CHAIR: Any comments or questions? Of your email address? That you're not going to get a look 

THOMAS MANGIN: Yes, it's thomas [at] mangin [dot] com.

CHAIR: There's a typo. That's clear, I think. Okay. Any more comments? No, well, thank you very much.

(APPLAUSE.)


CHAIR: Now we have Randy and then Randy.

RANDY BUSH: Jeff's right, you people in back have been very bad and you get to hear me twice.

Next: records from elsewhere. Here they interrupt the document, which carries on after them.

Lemma whole_file_written_witness : exists tr r,
  run (writeFileImpl false true (ByPath (PStr "/data/f") "string") "hello" (JObj [("flush"%string, JBool true)]) "w") tr r /\
  allowed broker_env [] tr /\ List.length tr = 5%nat /\
  requests_ok (write_request "hello" None) tr /\ written tr = "hello"%string /\ left_open tr = [].
Proof.
  set (p := writeFileImpl false true (ByPath (PStr "/data/f") "string") "hello" (JObj [("flush"%string, JBool true)]) "w").
  exists (eval demo_broker 0 p).2, (eval demo_broker 0 p).1.
  assert (Hr : run p (eval demo_broker 0 p).2 (eval demo_broker 0 p).1) by apply eval_run.
  assert (Ha : allowed broker_env [] (eval demo_broker 0 p).2) by (vm_compute; repeat split; discriminate).
  pose proof (whole_file_written _ _ _ _ _ _ _ _ Hr Ha) as (H1 & H2 & H3).
  split; [exact Hr|]. split; [exact Ha|]. split; [reflexivity|]. split; [exact H1|]. split; [reflexivity|exact H3].
Defined.

(** ** Reading a whole file *)

(** The broker reads [content], from where the last read ended, and only at its
    end gives nothing; its descriptors are not negative. *)
Definition content_env (content : string) (h : history) (X : Type) (e : fsE X) : X -> Prop :=
  match e in fsE X return X -> Prop with
  | CallReadFile _ _ => fun r => match r with Ok b => b = content | Throw _ => True end
  | CallRead _ len None => fun r =>
      match r with
      | Ok b => slength b <= len /\ exists rest, content = bytes_read h +:+ b +:+ rest /\ (b = ""%string -> rest = ""%string)
      | Throw _ => True
      end
  | CallOpen _ _ _ => fun r => match r with Ok fd => 0 <= fd | Throw _ => True end
  | _ => fun _ => True
  end.

(** Only the one file is asked for, and no more of it at once than the broker
    gives. *)
Definition read_request (path : option string) (flag : jsval) (h : history) (X : Type) (e : fsE X) : Prop :=
  match e with
  | CallReadFile p f => path = Some p /\ f = flag
  | CallOpen p f m => path = Some p /\ f = flag /\ m = JNum 438
  | CallRead _ len position => len = MAX_IO /\ position = None
  | CallClose _ => True
  | _ => False
  end.

Definition read_bytes (content : string) (opened : list Z) (h : history) (r : result string) : Prop :=
  left_open h = opened /\ match r with Ok b => b = content | Throw e => refused e h end.

Lemma read_all_spec content path flag turns fd parts opened h :
  bytes_read h = parts -> (exists rest, content = parts +:+ rest) ->
  (String.length content < turns + String.length parts)%nat -> left_open h = opened ->
  safe (content_env content) (read_request path flag) (read_bytes content opened) h (read_all turns fd parts).
Proof.
  revert parts h. induction turns as [|turns IH]; intros parts h Hp [rest Hc] Ht Ho; cbn [read_all].
  { subst content. rewrite sapp_length in Ht. lia. }
  split; [done|]. intros [b|e] Hx; cbn [content_env] in Hx; cbn [fbind pbind ask].
  - destruct Hx as [_ (rest' & Hc' & He)]. rewrite Hp in Hc'. destruct (String.eqb_spec b "") as [->|Hb].
    + cbn. split; [by rewrite left_open_snoc|]. rewrite Hc', (He eq_refl). cbn. by rewrite sapp_nil_r.
    + apply IH; [by rewrite read_snoc, Hp|exists rest'; by rewrite Hc', sapp_assoc| |by rewrite left_open_snoc].
      rewrite sapp_length. destruct b; [done|]. cbn. lia.
  - cbn. split; [by rewrite left_open_snoc|]. apply refused_snoc. by right.
Qed.
(** [read.pkg || {}] *)
Definition pkg_or_empty (p : pkg_file) : jsval := match p with Pkg v => if truthy v then v else JObj [] | _ => JObj [] end.

(** [Object.keys(pkg[k] || {})] *)
Definition keys_of_member (k : string) (pkg : jsval) : list string :=
  let v := jget k pkg in if truthy v then js_keys v else [].

(** [path.relative] of two resolved paths *)
Fixpoint strip_common (a b : list string) : list string * list string :=
  match a, b with
  | x :: a', y :: b' => if String.eqb x y then strip_common a' b' else (a, b)
  | _, _ => (a, b)
  end.
Definition segments (p : string) : list string := List.filter (fun w => negb (String.eqb w "")) (split_on slash p).
Definition path_relative (from to : string) : string :=
  let '(a, b) := strip_common (segments from) (segments to) in join "/" (map (fun _ => ".."%string) a ++ b).

Definition or_dot (s : string) : string := if String.eqb s "" then "."%string else s.

(** ** Dependencies *)

(** [findDependency]: up from the directory to the module's root. *)
Fixpoint find_dependency (fuel : nat) (root dir name : string) : option string :=
  match fuel with
  | O => None
  | S f =>
      let candidate := path_join [dir; "node_modules"%string; name] in
      if existsSync (path_join [candidate; "package.json"%string]) then Some candidate
      else if String.eqb dir root then None
      else find_dependency f root (dirname dir) name
  end.

Definition findDependency (root fromDir name : string) : option string :=
  find_dependency (S (String.length fromDir)) root fromDir name.

(** What the walk has: the real directories seen, and the problems. *)
Definition walked : Type := list string * list string.

Definition not_installed (name label : string) : string :=
  "dependency " +:+ in_quotes name +:+ " (needed by " +:+ label +:+ ") is not installed inside the module -- " +:+
  "install it into the module's own node_modules (npm install --prefix <module>)".
Definition resolves_outside (name label realFound : string) : string :=
  "dependency " +:+ in_quotes name +:+ " (needed by " +:+ label +:+ ") resolves outside the module, to " +:+ realFound.

Definition too_deep : jserr := plain_error "Maximum call stack size exceeded".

Okay, let me notice how to work this. Looks good. I'm sure you're all aware of back in March we had an unfortunate event in Japan, many people killed, et cetera. But the question is what happened to the network? And as Geoff tried to say, life is actually when you look at it pretty boring. This is pretty boring and that's my point. Okay. The agenda, we'll do, I'll show you the events, what happened as viewed through routing, show you what happened as viewed through traffic, and maybe something about the impact of other disasters. For those who don't know what the shape of Japan is, this is the area where the quake was, this is Tokyo, and most of networking in Japan and a lot of networking in Asia goes through this area. And secondary would be here. Okay? And then, of course, there's the links over to the states, and there are links from this coast over to the rest of Asia and down through the Taiwan strait, which had fun the other year. The actual events, March 11th, the quake, 14:46. This is viewed from IIJ. Let me give you perspective. We're an Asiancentered provider, we're Japan's first commercial Internet provider. We don't service many consumers, NTT has the consumer. We serve the small enterprises, government of Japan, Toyota, all the big banks, also go through Asia to the states. So the interJapan links, [Sendi], et cetera, are the ones that got hit. The earthquake occurred. Two minutes later the inhouse power switched. At 14:48 we lose the links to send [] a. One link to the US fails seven hours later. What's really happening is that those links get hit by under sea land slides that table out the cable much later. So four hours later or three and a half hours later we lose two more links between Tokyo and the US. That next morning, six in the morning, so about 16 hours, the first link to [Sendi] is recovered, the data center goes to external power, the US link, first one comes up and there are other US links as you'll see. The second link comes up and a third link to the States and a second link to [] send AI comes up.

Routing viewpoints, OSPF, I'm still fighting that. And we have a view from a large neighbour who's a good friend, also an international provider, and we can see their view of us, which is interesting. Okay? The OSPF we got through route explorer through packet design. For the backbone, there are about 1,500 links and 325 nodes. This is at the end of February. The event occurred in March. We'll bucket the events, these are bucketed in events per hour.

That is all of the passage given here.